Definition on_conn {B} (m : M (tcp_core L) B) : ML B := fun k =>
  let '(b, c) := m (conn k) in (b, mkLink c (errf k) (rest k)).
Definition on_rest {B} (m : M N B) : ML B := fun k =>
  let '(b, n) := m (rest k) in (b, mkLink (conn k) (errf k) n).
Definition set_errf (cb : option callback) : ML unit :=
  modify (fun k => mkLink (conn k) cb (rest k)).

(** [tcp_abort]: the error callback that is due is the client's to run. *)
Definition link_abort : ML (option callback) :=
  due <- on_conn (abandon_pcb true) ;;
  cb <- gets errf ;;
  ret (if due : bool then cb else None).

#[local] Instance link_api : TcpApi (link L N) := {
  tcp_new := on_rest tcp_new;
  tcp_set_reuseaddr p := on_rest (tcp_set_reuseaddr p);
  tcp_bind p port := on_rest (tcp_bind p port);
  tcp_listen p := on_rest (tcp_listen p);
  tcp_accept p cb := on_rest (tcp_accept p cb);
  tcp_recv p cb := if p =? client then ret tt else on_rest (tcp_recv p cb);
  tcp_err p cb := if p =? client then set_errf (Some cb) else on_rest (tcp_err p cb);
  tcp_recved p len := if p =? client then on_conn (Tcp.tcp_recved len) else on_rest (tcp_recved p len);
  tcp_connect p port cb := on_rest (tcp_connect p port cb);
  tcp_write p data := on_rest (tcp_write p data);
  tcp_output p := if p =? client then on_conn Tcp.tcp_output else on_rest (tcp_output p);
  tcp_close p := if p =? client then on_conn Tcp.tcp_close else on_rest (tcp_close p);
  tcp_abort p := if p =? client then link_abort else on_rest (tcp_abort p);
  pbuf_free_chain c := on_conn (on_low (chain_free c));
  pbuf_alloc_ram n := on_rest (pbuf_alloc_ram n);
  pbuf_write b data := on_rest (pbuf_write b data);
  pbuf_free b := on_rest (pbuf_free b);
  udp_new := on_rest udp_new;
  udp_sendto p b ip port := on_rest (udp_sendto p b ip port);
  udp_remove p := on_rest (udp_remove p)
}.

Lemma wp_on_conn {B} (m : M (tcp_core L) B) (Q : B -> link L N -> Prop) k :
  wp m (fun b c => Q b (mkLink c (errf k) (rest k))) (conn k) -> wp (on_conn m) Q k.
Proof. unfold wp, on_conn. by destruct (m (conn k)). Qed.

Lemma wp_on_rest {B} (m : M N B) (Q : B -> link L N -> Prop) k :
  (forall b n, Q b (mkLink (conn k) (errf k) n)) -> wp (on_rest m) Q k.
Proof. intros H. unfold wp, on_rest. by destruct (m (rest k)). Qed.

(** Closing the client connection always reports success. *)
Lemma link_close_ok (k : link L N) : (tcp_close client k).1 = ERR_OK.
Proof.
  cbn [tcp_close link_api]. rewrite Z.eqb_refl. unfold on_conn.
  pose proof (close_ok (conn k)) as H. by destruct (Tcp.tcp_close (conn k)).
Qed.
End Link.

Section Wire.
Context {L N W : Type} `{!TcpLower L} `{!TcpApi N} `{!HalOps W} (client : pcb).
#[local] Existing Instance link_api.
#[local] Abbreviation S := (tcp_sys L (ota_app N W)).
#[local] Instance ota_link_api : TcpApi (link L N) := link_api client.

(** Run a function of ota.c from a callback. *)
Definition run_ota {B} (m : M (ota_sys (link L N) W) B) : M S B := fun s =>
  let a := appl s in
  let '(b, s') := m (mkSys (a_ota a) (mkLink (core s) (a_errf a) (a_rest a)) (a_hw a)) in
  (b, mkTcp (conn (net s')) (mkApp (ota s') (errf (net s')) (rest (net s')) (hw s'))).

***

## Work order
Everything above from the line with "tcp_bind p port := on_rest" to the line with "tcp_close p := if", both included, must be repeated exactly, and nothing outside that range.

## Exercise answer
  tcp_bind p port := on_rest (tcp_bind p port);
  tcp_listen p := on_rest (tcp_listen p);
  tcp_accept p cb := on_rest (tcp_accept p cb);
  tcp_recv p cb := if p =? client then ret tt else on_rest (tcp_recv p cb);
  tcp_err p cb := if p =? client then set_errf (Some cb) else on_rest (tcp_err p cb);
  tcp_recved p len := if p =? client then on_conn (Tcp.tcp_recved len) else on_rest (tcp_recved p len);
  tcp_connect p port cb := on_rest (tcp_connect p port cb);
  tcp_write p data := on_rest (tcp_write p data);
  tcp_output p := if p =? client then on_conn Tcp.tcp_output else on_rest (tcp_output p);
  tcp_close p := if p =? client then on_conn Tcp.tcp_close else on_rest (tcp_close p);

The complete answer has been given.